__Requirement__: From the data below, copy each line that includes the word "pose".

Saved data entries
>>>

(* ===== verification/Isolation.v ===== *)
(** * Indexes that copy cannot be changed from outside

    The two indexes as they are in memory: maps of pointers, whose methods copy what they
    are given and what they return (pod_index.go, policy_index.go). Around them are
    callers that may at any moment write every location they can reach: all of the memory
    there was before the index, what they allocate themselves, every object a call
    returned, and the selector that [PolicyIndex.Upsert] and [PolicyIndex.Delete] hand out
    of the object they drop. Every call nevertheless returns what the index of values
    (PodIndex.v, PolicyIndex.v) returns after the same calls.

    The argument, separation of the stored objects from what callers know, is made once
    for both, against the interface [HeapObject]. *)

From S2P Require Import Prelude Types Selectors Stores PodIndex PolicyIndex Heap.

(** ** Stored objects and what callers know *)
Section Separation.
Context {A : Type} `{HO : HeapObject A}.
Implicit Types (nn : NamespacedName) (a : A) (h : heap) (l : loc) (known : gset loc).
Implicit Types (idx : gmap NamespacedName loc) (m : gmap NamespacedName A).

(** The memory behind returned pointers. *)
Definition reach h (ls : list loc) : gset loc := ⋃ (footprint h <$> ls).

<<<
>>>

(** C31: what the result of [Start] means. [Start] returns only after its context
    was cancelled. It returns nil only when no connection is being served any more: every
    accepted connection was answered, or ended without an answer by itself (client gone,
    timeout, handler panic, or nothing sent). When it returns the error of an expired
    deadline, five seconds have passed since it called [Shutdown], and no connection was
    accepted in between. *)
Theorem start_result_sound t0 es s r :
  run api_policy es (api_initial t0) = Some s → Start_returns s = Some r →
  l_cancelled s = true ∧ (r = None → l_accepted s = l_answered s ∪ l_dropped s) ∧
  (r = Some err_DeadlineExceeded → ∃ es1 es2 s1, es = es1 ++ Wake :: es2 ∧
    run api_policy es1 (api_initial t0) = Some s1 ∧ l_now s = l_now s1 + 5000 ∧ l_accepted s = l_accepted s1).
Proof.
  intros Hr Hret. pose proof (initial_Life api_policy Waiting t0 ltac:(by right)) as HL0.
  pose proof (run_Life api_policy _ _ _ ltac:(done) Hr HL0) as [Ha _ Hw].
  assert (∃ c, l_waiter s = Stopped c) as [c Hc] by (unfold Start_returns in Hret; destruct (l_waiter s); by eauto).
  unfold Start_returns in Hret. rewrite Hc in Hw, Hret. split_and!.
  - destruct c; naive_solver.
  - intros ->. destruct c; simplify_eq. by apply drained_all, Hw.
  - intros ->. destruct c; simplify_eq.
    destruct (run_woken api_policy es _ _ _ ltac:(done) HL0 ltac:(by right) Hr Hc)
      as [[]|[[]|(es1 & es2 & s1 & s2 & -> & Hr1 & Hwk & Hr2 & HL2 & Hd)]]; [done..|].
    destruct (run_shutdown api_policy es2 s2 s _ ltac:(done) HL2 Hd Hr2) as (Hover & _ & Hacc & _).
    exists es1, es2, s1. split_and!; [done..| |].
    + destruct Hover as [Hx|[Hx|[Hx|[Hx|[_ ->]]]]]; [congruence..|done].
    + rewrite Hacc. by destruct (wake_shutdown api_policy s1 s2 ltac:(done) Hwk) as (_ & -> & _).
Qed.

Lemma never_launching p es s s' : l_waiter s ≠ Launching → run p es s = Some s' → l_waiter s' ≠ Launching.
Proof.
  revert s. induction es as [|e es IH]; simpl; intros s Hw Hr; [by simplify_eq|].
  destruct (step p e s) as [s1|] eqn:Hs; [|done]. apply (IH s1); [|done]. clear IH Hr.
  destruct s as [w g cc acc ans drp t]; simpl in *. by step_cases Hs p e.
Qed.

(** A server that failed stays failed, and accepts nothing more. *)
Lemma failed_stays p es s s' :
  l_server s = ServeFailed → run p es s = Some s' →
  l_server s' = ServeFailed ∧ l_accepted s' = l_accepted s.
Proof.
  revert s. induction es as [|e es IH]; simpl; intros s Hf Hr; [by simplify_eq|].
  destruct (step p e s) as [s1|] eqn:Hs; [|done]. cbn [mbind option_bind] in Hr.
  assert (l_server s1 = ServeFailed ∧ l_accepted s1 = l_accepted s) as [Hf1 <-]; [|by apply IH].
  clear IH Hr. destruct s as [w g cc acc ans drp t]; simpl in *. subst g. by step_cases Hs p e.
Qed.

<<<

__Exercise answer__:
  intros Hr Hret. pose proof (initial_Life api_policy Waiting t0 ltac:(by right)) as HL0.
  pose proof (run_Life api_policy _ _ _ ltac:(done) Hr HL0) as [Ha _ Hw].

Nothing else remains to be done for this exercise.